● Task to complete: Output only the lines below from the one containing "unfold mbind at" to the one containing "destruct made as", exactly as written, both ends kept.

[Saved data entries]
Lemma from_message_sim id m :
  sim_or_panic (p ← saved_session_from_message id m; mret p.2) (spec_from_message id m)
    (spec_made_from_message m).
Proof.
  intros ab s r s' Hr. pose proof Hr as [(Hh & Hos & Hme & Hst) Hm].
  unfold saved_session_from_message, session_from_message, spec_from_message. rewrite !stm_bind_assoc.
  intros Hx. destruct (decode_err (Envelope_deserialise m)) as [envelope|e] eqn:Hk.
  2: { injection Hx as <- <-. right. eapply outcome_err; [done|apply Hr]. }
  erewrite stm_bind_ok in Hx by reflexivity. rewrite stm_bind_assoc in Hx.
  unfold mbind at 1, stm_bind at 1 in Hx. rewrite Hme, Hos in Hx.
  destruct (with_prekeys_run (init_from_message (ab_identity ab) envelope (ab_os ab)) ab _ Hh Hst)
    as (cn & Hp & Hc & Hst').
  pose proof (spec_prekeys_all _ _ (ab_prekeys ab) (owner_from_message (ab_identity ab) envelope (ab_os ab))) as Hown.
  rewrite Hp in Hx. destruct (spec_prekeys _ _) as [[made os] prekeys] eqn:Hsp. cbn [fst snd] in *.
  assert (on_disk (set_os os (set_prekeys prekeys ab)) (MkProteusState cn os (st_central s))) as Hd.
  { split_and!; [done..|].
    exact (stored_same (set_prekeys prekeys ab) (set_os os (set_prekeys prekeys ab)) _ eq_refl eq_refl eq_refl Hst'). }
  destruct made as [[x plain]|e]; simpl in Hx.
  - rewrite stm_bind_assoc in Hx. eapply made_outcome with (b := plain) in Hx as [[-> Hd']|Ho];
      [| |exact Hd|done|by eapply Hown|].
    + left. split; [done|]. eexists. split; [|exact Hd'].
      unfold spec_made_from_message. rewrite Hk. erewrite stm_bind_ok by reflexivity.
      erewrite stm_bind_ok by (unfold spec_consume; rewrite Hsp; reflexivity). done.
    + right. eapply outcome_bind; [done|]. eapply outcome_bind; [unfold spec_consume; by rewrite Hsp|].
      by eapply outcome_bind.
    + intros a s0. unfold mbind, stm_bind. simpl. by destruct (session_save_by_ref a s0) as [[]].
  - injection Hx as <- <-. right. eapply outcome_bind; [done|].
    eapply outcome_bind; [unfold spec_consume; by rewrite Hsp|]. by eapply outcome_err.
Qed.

● Output:
  unfold mbind at 1, stm_bind at 1 in Hx. rewrite Hme, Hos in Hx.
  destruct (with_prekeys_run (init_from_message (ab_identity ab) envelope (ab_os ab)) ab _ Hh Hst)
    as (cn & Hp & Hc & Hst').
  pose proof (spec_prekeys_all _ _ (ab_prekeys ab) (owner_from_message (ab_identity ab) envelope (ab_os ab))) as Hown.
  rewrite Hp in Hx. destruct (spec_prekeys _ _) as [[made os] prekeys] eqn:Hsp. cbn [fst snd] in *.
  assert (on_disk (set_os os (set_prekeys prekeys ab)) (MkProteusState cn os (st_central s))) as Hd.
  { split_and!; [done..|].
    exact (stored_same (set_prekeys prekeys ab) (set_os os (set_prekeys prekeys ab)) _ eq_refl eq_refl eq_refl Hst'). }
  destruct made as [[x plain]|e]; simpl in Hx.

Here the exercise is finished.